_REQUIRED ACTION_
Scan the records beneath this line for the line holding "w2) => (r, w2)" and the line holding "X W unit) a", then transcribe exactly those two and all lines between.

*** SOURCE DATA Section Begins ***

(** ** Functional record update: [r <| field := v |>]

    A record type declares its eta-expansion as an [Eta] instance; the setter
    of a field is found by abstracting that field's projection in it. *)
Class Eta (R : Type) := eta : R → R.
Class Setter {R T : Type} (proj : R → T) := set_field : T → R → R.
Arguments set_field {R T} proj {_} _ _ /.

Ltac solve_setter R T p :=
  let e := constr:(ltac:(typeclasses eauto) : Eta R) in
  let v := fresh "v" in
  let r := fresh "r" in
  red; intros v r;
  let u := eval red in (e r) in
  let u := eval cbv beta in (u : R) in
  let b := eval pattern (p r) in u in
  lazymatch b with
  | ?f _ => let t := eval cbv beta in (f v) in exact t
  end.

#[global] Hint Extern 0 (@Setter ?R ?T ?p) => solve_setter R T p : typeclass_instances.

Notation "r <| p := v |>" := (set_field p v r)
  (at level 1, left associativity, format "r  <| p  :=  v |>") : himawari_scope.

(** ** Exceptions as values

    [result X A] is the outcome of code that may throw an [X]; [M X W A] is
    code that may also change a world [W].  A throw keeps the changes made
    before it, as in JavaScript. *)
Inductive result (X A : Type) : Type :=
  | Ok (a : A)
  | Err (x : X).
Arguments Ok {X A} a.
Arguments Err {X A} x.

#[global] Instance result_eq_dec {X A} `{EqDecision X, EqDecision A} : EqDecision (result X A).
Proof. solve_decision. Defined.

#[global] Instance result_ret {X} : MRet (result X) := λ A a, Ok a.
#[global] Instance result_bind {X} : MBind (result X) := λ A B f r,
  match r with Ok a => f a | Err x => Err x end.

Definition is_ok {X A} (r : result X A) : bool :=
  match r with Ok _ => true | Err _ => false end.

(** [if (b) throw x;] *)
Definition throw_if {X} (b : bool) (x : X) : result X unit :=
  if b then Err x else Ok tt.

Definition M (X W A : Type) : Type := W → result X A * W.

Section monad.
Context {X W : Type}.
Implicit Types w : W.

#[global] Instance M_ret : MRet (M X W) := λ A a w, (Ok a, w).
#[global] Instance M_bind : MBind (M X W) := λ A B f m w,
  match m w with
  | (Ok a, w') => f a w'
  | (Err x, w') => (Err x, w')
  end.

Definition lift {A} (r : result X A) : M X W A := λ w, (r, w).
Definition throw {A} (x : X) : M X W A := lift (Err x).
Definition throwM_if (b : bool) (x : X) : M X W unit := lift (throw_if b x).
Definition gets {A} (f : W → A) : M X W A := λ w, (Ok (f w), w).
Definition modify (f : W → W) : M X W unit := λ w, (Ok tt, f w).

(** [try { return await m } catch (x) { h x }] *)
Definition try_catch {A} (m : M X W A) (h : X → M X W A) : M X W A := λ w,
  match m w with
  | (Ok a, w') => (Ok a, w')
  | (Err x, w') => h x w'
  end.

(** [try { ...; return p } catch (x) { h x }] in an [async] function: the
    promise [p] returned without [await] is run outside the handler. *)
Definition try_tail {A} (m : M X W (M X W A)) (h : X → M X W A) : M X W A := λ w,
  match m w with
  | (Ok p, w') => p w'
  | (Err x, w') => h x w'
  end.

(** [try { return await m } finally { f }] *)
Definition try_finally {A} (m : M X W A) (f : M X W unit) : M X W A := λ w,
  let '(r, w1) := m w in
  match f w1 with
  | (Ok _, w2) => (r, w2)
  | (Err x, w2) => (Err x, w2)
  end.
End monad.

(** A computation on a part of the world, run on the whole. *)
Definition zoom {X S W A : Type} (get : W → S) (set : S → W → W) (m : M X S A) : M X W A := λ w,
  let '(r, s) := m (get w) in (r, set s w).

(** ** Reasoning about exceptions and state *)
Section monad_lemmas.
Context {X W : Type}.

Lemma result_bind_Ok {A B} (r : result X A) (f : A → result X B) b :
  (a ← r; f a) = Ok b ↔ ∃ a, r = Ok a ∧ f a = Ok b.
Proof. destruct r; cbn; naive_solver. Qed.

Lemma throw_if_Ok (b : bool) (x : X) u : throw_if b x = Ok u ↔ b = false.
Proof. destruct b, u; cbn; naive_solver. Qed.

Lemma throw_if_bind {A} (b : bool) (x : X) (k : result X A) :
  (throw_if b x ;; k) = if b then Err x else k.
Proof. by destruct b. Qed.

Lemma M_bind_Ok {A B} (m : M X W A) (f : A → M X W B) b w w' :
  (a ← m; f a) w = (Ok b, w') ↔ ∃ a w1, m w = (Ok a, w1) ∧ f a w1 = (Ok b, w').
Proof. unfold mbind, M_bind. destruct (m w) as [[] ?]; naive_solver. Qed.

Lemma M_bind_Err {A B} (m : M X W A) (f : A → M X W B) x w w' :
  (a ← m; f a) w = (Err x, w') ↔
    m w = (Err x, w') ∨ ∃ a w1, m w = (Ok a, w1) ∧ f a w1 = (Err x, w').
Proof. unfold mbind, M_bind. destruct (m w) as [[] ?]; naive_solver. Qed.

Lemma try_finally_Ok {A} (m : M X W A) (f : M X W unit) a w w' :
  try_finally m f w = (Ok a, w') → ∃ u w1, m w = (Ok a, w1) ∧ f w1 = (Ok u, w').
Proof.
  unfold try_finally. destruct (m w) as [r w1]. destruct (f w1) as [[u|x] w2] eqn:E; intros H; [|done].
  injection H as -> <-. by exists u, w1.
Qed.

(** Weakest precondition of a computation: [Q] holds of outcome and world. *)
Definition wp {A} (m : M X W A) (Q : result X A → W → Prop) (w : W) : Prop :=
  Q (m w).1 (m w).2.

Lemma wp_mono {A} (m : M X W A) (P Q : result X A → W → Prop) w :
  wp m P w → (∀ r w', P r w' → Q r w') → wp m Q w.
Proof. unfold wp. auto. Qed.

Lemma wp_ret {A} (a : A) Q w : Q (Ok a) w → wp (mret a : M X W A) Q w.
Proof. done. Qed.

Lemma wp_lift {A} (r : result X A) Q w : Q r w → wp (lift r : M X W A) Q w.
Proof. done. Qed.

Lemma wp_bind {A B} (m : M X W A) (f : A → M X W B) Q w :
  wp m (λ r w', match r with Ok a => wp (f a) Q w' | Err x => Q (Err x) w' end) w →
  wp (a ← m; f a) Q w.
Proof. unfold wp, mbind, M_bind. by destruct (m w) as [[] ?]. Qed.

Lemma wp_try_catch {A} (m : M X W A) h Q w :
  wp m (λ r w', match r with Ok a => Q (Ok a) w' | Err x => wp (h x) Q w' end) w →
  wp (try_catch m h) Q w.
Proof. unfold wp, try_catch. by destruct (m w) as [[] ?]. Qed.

*** SOURCE DATA Section Ends ***

_RESULT OF THE EXERCISE_
  | (Ok _, w2) => (r, w2)
  | (Err x, w2) => (Err x, w2)
  end.
End monad.

(** A computation on a part of the world, run on the whole. *)
Definition zoom {X S W A : Type} (get : W → S) (set : S → W → W) (m : M X S A) : M X W A := λ w,
  let '(r, s) := m (get w) in (r, set s w).

(** ** Reasoning about exceptions and state *)
Section monad_lemmas.
Context {X W : Type}.

Lemma result_bind_Ok {A B} (r : result X A) (f : A → result X B) b :
  (a ← r; f a) = Ok b ↔ ∃ a, r = Ok a ∧ f a = Ok b.
Proof. destruct r; cbn; naive_solver. Qed.

Lemma throw_if_Ok (b : bool) (x : X) u : throw_if b x = Ok u ↔ b = false.
Proof. destruct b, u; cbn; naive_solver. Qed.

Lemma throw_if_bind {A} (b : bool) (x : X) (k : result X A) :
  (throw_if b x ;; k) = if b then Err x else k.
Proof. by destruct b. Qed.

Lemma M_bind_Ok {A B} (m : M X W A) (f : A → M X W B) b w w' :
  (a ← m; f a) w = (Ok b, w') ↔ ∃ a w1, m w = (Ok a, w1) ∧ f a w1 = (Ok b, w').
Proof. unfold mbind, M_bind. destruct (m w) as [[] ?]; naive_solver. Qed.

Lemma M_bind_Err {A B} (m : M X W A) (f : A → M X W B) x w w' :
  (a ← m; f a) w = (Err x, w') ↔
    m w = (Err x, w') ∨ ∃ a w1, m w = (Ok a, w1) ∧ f a w1 = (Err x, w').
Proof. unfold mbind, M_bind. destruct (m w) as [[] ?]; naive_solver. Qed.

Lemma try_finally_Ok {A} (m : M X W A) (f : M X W unit) a w w' :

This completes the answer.